Filter these entries down to lines holding "prop".

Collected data

★ ★ ★ ★ ★

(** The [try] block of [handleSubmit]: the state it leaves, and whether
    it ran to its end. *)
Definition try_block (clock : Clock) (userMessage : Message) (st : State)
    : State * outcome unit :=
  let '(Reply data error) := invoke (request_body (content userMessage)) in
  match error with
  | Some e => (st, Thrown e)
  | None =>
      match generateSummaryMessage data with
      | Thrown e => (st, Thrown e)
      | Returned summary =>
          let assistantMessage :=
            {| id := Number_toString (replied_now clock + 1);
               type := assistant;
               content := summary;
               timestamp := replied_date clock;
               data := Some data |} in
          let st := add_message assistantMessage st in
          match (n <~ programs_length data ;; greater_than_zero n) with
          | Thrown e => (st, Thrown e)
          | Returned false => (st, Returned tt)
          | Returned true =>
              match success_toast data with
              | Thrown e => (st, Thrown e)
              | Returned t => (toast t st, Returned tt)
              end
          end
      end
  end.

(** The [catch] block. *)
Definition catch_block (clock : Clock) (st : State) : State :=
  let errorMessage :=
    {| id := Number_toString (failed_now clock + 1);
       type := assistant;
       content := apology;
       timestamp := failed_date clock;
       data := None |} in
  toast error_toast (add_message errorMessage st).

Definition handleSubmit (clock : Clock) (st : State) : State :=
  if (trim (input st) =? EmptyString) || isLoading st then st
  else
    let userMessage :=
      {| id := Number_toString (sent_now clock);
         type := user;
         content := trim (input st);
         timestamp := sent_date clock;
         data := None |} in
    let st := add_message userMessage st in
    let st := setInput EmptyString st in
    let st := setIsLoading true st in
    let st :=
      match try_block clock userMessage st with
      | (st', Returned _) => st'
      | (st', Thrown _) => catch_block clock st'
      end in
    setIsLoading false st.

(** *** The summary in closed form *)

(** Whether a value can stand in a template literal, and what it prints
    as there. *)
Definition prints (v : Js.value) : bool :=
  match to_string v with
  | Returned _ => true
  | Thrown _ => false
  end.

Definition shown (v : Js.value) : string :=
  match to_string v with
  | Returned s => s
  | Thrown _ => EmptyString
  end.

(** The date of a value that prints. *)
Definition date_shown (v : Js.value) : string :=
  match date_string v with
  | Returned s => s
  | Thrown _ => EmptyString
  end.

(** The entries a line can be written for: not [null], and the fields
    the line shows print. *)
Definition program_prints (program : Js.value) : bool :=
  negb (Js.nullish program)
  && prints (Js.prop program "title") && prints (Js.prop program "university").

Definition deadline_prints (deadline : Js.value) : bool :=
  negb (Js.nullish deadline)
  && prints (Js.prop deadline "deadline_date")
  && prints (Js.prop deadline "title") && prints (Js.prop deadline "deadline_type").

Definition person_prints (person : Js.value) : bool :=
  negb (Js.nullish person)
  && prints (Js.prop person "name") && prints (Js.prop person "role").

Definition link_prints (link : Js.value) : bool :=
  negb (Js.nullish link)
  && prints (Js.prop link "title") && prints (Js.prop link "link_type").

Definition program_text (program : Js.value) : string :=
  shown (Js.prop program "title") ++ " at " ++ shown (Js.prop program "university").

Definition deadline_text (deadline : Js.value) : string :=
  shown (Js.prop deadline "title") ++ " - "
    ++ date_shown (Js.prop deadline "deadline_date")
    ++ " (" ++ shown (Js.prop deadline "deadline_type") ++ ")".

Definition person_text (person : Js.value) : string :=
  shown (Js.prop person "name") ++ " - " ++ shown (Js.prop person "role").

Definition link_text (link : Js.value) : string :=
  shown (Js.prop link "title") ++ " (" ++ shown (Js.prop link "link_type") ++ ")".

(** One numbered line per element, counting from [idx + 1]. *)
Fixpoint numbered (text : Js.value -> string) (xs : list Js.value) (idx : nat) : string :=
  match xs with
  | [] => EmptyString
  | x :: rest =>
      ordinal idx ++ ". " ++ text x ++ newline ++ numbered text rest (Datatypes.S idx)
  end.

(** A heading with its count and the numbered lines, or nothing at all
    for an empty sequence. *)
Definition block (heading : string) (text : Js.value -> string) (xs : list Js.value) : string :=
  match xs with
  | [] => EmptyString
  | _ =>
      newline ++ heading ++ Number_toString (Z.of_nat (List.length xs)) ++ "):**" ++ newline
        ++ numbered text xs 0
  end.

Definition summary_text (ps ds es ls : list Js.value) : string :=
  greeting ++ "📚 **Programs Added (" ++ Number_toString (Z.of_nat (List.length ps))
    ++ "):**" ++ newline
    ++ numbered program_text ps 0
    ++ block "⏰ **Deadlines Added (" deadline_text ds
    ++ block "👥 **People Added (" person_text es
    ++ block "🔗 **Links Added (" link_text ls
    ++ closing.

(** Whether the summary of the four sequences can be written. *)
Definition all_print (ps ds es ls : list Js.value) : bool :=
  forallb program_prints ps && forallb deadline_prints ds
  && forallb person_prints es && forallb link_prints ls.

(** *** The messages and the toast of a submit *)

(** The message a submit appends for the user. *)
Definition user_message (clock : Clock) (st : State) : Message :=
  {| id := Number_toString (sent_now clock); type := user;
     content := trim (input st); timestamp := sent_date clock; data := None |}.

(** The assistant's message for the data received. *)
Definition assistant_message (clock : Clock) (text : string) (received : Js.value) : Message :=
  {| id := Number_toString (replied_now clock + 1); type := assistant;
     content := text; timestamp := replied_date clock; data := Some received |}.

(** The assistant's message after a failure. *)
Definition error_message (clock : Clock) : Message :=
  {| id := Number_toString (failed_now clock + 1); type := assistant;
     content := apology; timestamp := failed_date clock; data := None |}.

★ ★ ★ ★ ★

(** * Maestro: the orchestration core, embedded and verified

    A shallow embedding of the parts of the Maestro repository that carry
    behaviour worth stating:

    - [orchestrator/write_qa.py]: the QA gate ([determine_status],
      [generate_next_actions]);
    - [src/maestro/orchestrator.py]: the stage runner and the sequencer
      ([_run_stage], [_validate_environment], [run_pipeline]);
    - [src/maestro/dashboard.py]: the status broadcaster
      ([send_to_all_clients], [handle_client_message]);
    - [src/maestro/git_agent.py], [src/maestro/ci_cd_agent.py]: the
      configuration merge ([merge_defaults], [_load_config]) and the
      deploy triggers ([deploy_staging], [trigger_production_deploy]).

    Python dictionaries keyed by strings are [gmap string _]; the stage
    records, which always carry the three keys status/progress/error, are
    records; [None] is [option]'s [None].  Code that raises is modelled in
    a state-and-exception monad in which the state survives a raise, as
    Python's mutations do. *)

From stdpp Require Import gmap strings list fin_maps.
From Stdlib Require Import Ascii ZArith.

★ ★ ★ ★ ★

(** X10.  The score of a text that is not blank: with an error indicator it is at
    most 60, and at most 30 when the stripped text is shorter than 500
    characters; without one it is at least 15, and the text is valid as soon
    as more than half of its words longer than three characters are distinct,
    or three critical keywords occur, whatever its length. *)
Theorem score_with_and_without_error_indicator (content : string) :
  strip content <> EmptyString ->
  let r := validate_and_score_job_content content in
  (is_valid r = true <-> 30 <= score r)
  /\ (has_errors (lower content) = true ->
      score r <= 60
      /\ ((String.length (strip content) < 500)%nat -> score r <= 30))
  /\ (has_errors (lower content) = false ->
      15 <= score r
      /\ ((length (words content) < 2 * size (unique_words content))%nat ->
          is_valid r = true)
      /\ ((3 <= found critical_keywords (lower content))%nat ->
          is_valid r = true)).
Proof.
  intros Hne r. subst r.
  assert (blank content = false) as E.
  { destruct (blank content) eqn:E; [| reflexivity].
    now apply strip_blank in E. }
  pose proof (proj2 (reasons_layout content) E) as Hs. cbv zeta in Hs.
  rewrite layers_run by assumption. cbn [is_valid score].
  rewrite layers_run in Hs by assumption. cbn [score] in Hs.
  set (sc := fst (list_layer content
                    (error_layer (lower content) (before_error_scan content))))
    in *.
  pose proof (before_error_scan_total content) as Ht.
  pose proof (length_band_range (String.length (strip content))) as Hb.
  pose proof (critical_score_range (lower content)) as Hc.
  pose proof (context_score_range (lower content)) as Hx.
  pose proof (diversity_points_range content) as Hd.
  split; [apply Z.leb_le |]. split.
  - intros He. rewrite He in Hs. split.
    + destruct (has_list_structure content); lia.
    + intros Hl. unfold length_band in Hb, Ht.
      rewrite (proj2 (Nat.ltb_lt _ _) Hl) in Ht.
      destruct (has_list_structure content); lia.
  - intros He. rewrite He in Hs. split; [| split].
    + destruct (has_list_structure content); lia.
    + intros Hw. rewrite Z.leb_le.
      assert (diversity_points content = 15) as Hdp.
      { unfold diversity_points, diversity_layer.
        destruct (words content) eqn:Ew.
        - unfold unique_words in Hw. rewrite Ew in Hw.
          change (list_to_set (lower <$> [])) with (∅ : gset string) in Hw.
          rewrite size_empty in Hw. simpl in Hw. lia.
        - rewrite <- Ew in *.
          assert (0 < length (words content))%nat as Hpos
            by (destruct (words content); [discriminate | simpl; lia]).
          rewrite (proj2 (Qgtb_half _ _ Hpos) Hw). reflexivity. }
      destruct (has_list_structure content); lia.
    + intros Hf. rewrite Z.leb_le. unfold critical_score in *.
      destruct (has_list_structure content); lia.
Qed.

★ ★ ★ ★ ★

**Task output**
  && prints (Js.prop program "title") && prints (Js.prop program "university").
  && prints (Js.prop deadline "deadline_date")
  && prints (Js.prop deadline "title") && prints (Js.prop deadline "deadline_type").
  && prints (Js.prop person "name") && prints (Js.prop person "role").
  && prints (Js.prop link "title") && prints (Js.prop link "link_type").
  shown (Js.prop program "title") ++ " at " ++ shown (Js.prop program "university").
  shown (Js.prop deadline "title") ++ " - "
    ++ date_shown (Js.prop deadline "deadline_date")
    ++ " (" ++ shown (Js.prop deadline "deadline_type") ++ ")".
  shown (Js.prop person "name") ++ " - " ++ shown (Js.prop person "role").
  shown (Js.prop link "title") ++ " (" ++ shown (Js.prop link "link_type") ++ ")".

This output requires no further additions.